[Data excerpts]
■ ■ ■

(* ===== verification/TreeRep.v ===== *)
(** * TreeRep: the elements of a tree as an inductive tree with a focus

    A tree in the heap of [Tree] is described by an inductive tree [T] and a path of
    frames from the focus up to the root ([rep m p t]); the stack [parents] of the code
    is the path seen as addresses of links ([plinks]).  The lemmas say what the
    assignments and rotations do to this view. *)
From stdpp Require Import base tactics option list numbers gmap.
From Stdlib Require Import ZArith Lia.
From S2P Require Import Prelude.
From S2P Require Import Tree.

Module TreeRep.
Import Tree.

(** An element: address, colour, count and key. *)
Record info := mk_info { i_addr : Z; i_col : Z; i_cnt : Z; i_key : Z }.
Definition recol (i : info) (c : Z) : info := mk_info (i_addr i) c (i_cnt i) (i_key i).

Inductive T := E | N (i : info) (l r : T).

(** The node whose child in direction [d] is [x]. *)
Definition nd (d : dir) (i : info) (x y : T) : T := match d with L => N i x y | R => N i y x end.

Definition addr (t : T) : Z := match t with E => NIL | N i _ _ => i_addr i end.
Definition element (i : info) (l r : Z) : TREE_ELEMENT := mk_el l r (i_cnt i) (i_col i) (i_key i).
Definition el (d : dir) (i : info) (x y : Z) : TREE_ELEMENT := match d with L => element i x y | R => element i y x end.

Fixpoint nodes (t : T) : list (Z * TREE_ELEMENT) :=
  match t with
  | E => []
  | N i l r => (i_addr i, element i (addr l) (addr r)) :: nodes l ++ nodes r
  end.

(** The focus is the child in direction [f_dir]; [f_sib] is the other subtree. *)
Record frame := mk_frame { f_dir : dir; f_info : info; f_sib : T }.
Definition path := list frame.

Definition plug1 (f : frame) (t : T) : T := nd (f_dir f) (f_info f) t (f_sib f).
Definition plug (p : path) (t : T) : T := foldl (fun t f => plug1 f t) t p.
Definition f_addr (f : frame) : Z := i_addr (f_info f).

Fixpoint pnodes (p : path) (x : Z) : list (Z * TREE_ELEMENT) :=
  match p with
  | [] => []
  | f :: p => (f_addr f, el (f_dir f) (f_info f) x (addr (f_sib f))) :: nodes (f_sib f) ++ pnodes p (f_addr f)
  end.
Definition paddr (p : path) (x : Z) : Z := match last p with None => x | Some f => f_addr f end.
Definition plinks (p : path) : list link := ((fun f => Lchild (f_dir f) (f_addr f)) <$> p) ++ [Lroot].

(** The heap has these elements, at different addresses. *)
Definition holds (h : gmap Z TREE_ELEMENT) (l : list (Z * TREE_ELEMENT)) : Prop :=
  NoDup l.*1 /\ forall a e, (a, e) ∈ l -> h !! a = Some e.

(** All elements of the memory but the null element. *)
Definition rep (m : mem) (p : path) (t : T) (rest : list (Z * TREE_ELEMENT)) : Prop :=
  holds (heap m) ((NIL, null_element) :: pnodes p (addr t) ++ nodes t ++ rest) /\ root m = paddr p (addr t).

(** ** Heaps *)

Lemma holds_perm h l l' : l ≡ₚ l' -> holds h l -> holds h l'.
Proof.
  intros HP [H1 H2]. split; [by rewrite <- HP |]. intros a e Ha. apply H2. by rewrite HP.
Qed.

Lemma holds_lookup h l a e : holds h l -> (a, e) ∈ l -> h !! a = Some e.
Proof. intros [_ H]. apply H. Qed.

Lemma holds_update h a e e' l : holds h ((a, e) :: l) -> holds (<[a := e']> h) ((a, e') :: l).
Proof.
  intros [H1 H2]. split; [done |]. cbn in H1. apply NoDup_cons in H1 as [Hn _].
  intros b x Hb. apply elem_of_cons in Hb as [[= -> ->] | Hb]; [apply lookup_insert_eq |].
  rewrite lookup_insert_ne; [apply H2; by right |].
  intros <-. apply Hn. apply list_elem_of_fmap. by exists (a, x).
Qed.

Lemma holds_new h a e l : holds h l -> h !! a = None -> holds (<[a := e]> h) ((a, e) :: l).
Proof.
  intros [H1 H2] Ha. split.
  - cbn. apply NoDup_cons. split; [| done]. intros ([b x] & -> & Hb)%list_elem_of_fmap.
    apply H2 in Hb. cbn in Ha. congruence.
  - intros b x Hb. apply elem_of_cons in Hb as [[= -> ->] | Hb]; [apply lookup_insert_eq |].
    rewrite lookup_insert_ne; [by apply H2 |]. intros <-. apply H2 in Hb. congruence.
Qed.

Lemma holds_delete h a e l : holds h ((a, e) :: l) -> holds (delete a h) l.
Proof.
  intros [H1 H2]. cbn in H1. apply NoDup_cons in H1 as [Hn H1]. split; [done |]. intros b x Hb.
  rewrite lookup_delete_ne; [apply H2; by right |]. intros <-. apply Hn, list_elem_of_fmap. by exists (a, x).
Qed.

Lemma holds_ne h a e b e' l : holds h l -> (a, e) ∈ l -> (b, e') ∈ l -> e <> e' -> a <> b.
Proof. intros Hh H1 H2 Hne ->. apply (holds_lookup _ _ _ _ Hh) in H1, H2. congruence. Qed.

(** ** The view *)

Lemma addr_nd d i x y : addr (nd d i x y) = i_addr i.
Proof. by destruct d. Qed.

Lemma nodes_nd d i x y : nodes (nd d i x y) ≡ₚ (i_addr i, el d i (addr x) (addr y)) :: nodes x ++ nodes y.
Proof. destruct d; cbn; [done |]. by rewrite (Permutation_app_comm (nodes y)). Qed.

Lemma child_el d i x y : child d (el d i x y) = x /\ child (opp d) (el d i x y) = y.
Proof. by destruct d. Qed.

Lemma set_child_el d i x y z :
  set_child d (el d i x y) z = el d i z y /\ set_child (opp d) (el d i x y) z = el d i x z.
Proof. by destruct d. Qed.

Lemma colour_el d i x y : colour (el d i x y) = i_col i.
Proof. by destruct d. Qed.

Lemma with_colour_el d i x y c : with_colour (el d i x y) c = el d (recol i c) x y.
Proof. by destruct d. Qed.

Lemma el_opp d i x y : el (opp d) i x y = el d i y x.
Proof. by destruct d. Qed.

Lemma nd_opp d i x y : nd (opp d) i x y = nd d i y x.
Proof. by destruct d. Qed.

Lemma opp_opp d : opp (opp d) = d.
Proof. by destruct d. Qed.

Lemma paddr_cons f p x : paddr (f :: p) x = paddr p (f_addr f).
Proof. unfold paddr. rewrite last_cons. by destruct (last p). Qed.

(** The focus moves up. *)
Lemma rep_up m f p t rest : rep m (f :: p) t rest <-> rep m p (plug1 f t) rest.
Proof.
  unfold rep, plug1. rewrite addr_nd, paddr_cons. cbn [pnodes]. fold (f_addr f).
  split; intros [H1 H2]; (split; [| done]); revert H1; apply holds_perm; rewrite nodes_nd; fold (f_addr f); solve_Permutation.
Qed.

Lemma rep_plug m p t rest : rep m p t rest <-> rep m [] (plug p t) rest.
Proof.
  revert t. induction p as [| f p IH]; intros t; [done |]. rewrite rep_up. apply IH.
Qed.

Lemma plinks_cons f p : plinks (f :: p) = Lchild (f_dir f) (f_addr f) :: plinks p.
Proof. done. Qed.

Lemma plinks_drop n p : (n <= length p)%nat -> drop n (plinks p) = plinks (drop n p).
Proof.
  intros Hn. unfold plinks. rewrite drop_app_le by (by rewrite length_fmap). by rewrite fmap_drop.
Qed.

Lemma plinks_head p : exists lk, plinks p !! 0%nat = Some lk /\ head (plinks p) = Some lk.
Proof. destruct p; by eexists. Qed.

(** ** What the code reads and writes *)

(** The element at the focus. *)
Lemma rep_focus m p d i x y rest :
  rep m p (nd d i x y) rest -> heap m !! i_addr i = Some (el d i (addr x) (addr y)).
Proof.
  intros [H _]. apply (holds_lookup _ _ _ _ H). right. rewrite nodes_nd. rewrite !elem_of_app.
  right. left. by left.
Qed.

Lemma rep_nil m p t rest : rep m p t rest -> heap m !! NIL = Some null_element.
Proof. intros [H _]. apply (holds_lookup _ _ _ _ H). by left. Qed.

(** The link to the focus, read and written. *)
Lemma get_link_rep m p t rest lk :
  rep m p t rest -> head (plinks p) = Some lk -> get_link m lk = Some (addr t).
Proof.
  intros Hr Hl. destruct p as [| f p]; injection Hl as <-; cbn [get_link].
  - destruct Hr as [_ ->]. done.
  - apply rep_up in Hr. unfold plug1 in Hr. apply rep_focus in Hr. fold (f_addr f) in Hr. rewrite Hr.
    cbn [mbind option_bind]. by rewrite (proj1 (child_el _ _ _ _)).
Qed.

(** [set_link] when only the path and some [l] are known. *)
Lemma set_link_holds m p x y l lk :
  holds (heap m) ((NIL, null_element) :: pnodes p x ++ l) -> root m = paddr p x ->
  head (plinks p) = Some lk ->
  exists m', set_link m lk y = Some m' /\ holds (heap m') ((NIL, null_element) :: pnodes p y ++ l) /\
    root m' = paddr p y.
Proof.
  intros H1 H2 Hl. destruct p as [| f p]; injection Hl as <-; cbn [set_link].
  - by eexists.
  - cbn [pnodes app] in H1.
    rewrite (holds_lookup _ _ (f_addr f) _ H1) by (right; left). cbn [mbind option_bind]. eexists. split; [done |].
    rewrite (proj1 (set_child_el _ _ _ _ _)). split; [| rewrite paddr_cons in *; done]. cbn [pnodes store_el heap app].
    apply (holds_perm _ _ _ (perm_swap _ _ _)). eapply holds_update. apply (holds_perm _ _ _ (perm_swap _ _ _) H1).
Qed.

(** The focus on a child. *)
Lemma rep_down m p d i x y rest : rep m p (nd d i x y) rest <-> rep m (mk_frame d i y :: p) x rest.
Proof. by rewrite rep_up. Qed.

Lemma rep_down' m p d i x y rest : rep m p (nd d i x y) rest <-> rep m (mk_frame (opp d) i x :: p) y rest.
Proof. rewrite rep_up. unfold plug1. cbn. by rewrite nd_opp. Qed.

(** Assigning the whole element at the focus, its children unchanged. *)
Lemma store_rep m p d i j x y rest :
  rep m p (nd d i x y) rest -> i_addr j = i_addr i ->
  rep (store_el m (i_addr i) (el d j (addr x) (addr y))) p (nd d j x y) rest.
Proof.
  intros [H1 H2] Hij. split; [| cbn; rewrite addr_nd in *; by rewrite Hij]. cbn [store_el heap]. rewrite addr_nd in *.
  assert (H1' : holds (heap m) ((i_addr i, el d i (addr x) (addr y)) :: (NIL, null_element) ::
    pnodes p (i_addr i) ++ nodes x ++ nodes y ++ rest)).
  { revert H1. apply holds_perm. rewrite nodes_nd. solve_Permutation. }
  eapply holds_perm; [| eapply holds_update; exact H1']. rewrite nodes_nd, Hij. solve_Permutation.
Qed.

Lemma set_colour_rep m p d i x y c rest :
  rep m p (nd d i x y) rest ->
  exists m', set_colour m (i_addr i) c = Some m' /\ rep m' p (nd d (recol i c) x y) rest.
Proof.
  intros H. unfold set_colour. rewrite (rep_focus _ _ _ _ _ _ _ H). cbn [mbind option_bind]. eexists. split; [done |].
  rewrite with_colour_el. by apply store_rep.
Qed.

(** The rotation at the focus. *)
Lemma rotate_rep m p d i j x b z rest lk :
  rep m p (nd d i x (nd d j b z)) rest -> head (plinks p) = Some lk ->
  exists m', rotate d m lk (i_addr i) = Some m' /\ rep m' p (nd d j (nd d i x b) z) rest.
Proof.
  intros H Hl. unfold rotate. pose proof (rep_focus _ _ _ _ _ _ _ H) as Ei. rewrite addr_nd in Ei. rewrite Ei.
  cbn [mbind option_bind]. rewrite (proj2 (child_el _ _ _ _)).
  pose proof (rep_focus _ _ _ _ _ _ _ (proj1 (rep_down' _ _ _ _ _ _ _) H)) as Ej. rewrite Ej. cbn [mbind option_bind].
  rewrite (proj1 (child_el _ _ _ _)), (proj2 (set_child_el _ _ _ _ _)). destruct H as [H1 H2]. rewrite addr_nd in H1, H2.
  set (jn := (i_addr j, el d j (addr b) (addr z))). set (l := nodes x ++ nodes b ++ nodes z ++ rest).
  assert (H1' : holds (heap m) ((i_addr i, el d i (addr x) (i_addr j)) :: (NIL, null_element) :: pnodes p (i_addr i) ++ jn :: l)).
  { revert H1. apply holds_perm. rewrite !nodes_nd, addr_nd. subst jn l. solve_Permutation. }
  eapply holds_update in H1'.
  destruct (set_link_holds (store_el m (i_addr i) (el d i (addr x) (addr b))) p (i_addr i) (i_addr j)
    (jn :: (i_addr i, el d i (addr x) (addr b)) :: l) lk) as (m1 & -> & Hh & Hroot); [| done | done |].
  { cbn [store_el heap]. revert H1'. apply holds_perm. solve_Permutation. }
  cbn [mbind option_bind].
  assert (Hh' : holds (heap m1) (jn :: (NIL, null_element) :: pnodes p (i_addr j) ++ (i_addr i, el d i (addr x) (addr b)) :: l)).
  { revert Hh. apply holds_perm. solve_Permutation. }
  rewrite (holds_lookup _ _ _ _ Hh' ltac:(by left)). cbn [mbind option_bind]. eexists. split; [done |].
  rewrite (proj1 (set_child_el _ _ _ _ _)). split; [| by rewrite addr_nd]. cbn [store_el heap]. rewrite addr_nd.
  eapply holds_perm; [| eapply holds_update; exact Hh']. rewrite !nodes_nd, addr_nd. subst l. solve_Permutation.
Qed.

End TreeRep.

■ ■ ■

Copy the lines above exactly, beginning at the line that has "rewrite lookup_insert_ne; [apply" and stopping after the line that has "set_child d (el", and omit the rest.

  rewrite lookup_insert_ne; [apply H2; by right |].
  intros <-. apply Hn. apply list_elem_of_fmap. by exists (a, x).
Qed.

Lemma holds_new h a e l : holds h l -> h !! a = None -> holds (<[a := e]> h) ((a, e) :: l).
Proof.
  intros [H1 H2] Ha. split.
  - cbn. apply NoDup_cons. split; [| done]. intros ([b x] & -> & Hb)%list_elem_of_fmap.
    apply H2 in Hb. cbn in Ha. congruence.
  - intros b x Hb. apply elem_of_cons in Hb as [[= -> ->] | Hb]; [apply lookup_insert_eq |].
    rewrite lookup_insert_ne; [by apply H2 |]. intros <-. apply H2 in Hb. congruence.
Qed.

Lemma holds_delete h a e l : holds h ((a, e) :: l) -> holds (delete a h) l.
Proof.
  intros [H1 H2]. cbn in H1. apply NoDup_cons in H1 as [Hn H1]. split; [done |]. intros b x Hb.
  rewrite lookup_delete_ne; [apply H2; by right |]. intros <-. apply Hn, list_elem_of_fmap. by exists (a, x).
Qed.

Lemma holds_ne h a e b e' l : holds h l -> (a, e) ∈ l -> (b, e') ∈ l -> e <> e' -> a <> b.
Proof. intros Hh H1 H2 Hne ->. apply (holds_lookup _ _ _ _ Hh) in H1, H2. congruence. Qed.

(** ** The view *)

Lemma addr_nd d i x y : addr (nd d i x y) = i_addr i.
Proof. by destruct d. Qed.

Lemma nodes_nd d i x y : nodes (nd d i x y) ≡ₚ (i_addr i, el d i (addr x) (addr y)) :: nodes x ++ nodes y.
Proof. destruct d; cbn; [done |]. by rewrite (Permutation_app_comm (nodes y)). Qed.

Lemma child_el d i x y : child d (el d i x y) = x /\ child (opp d) (el d i x y) = y.
Proof. by destruct d. Qed.

Lemma set_child_el d i x y z :
  set_child d (el d i x y) z = el d i z y /\ set_child (opp d) (el d i x y) z = el d i x z.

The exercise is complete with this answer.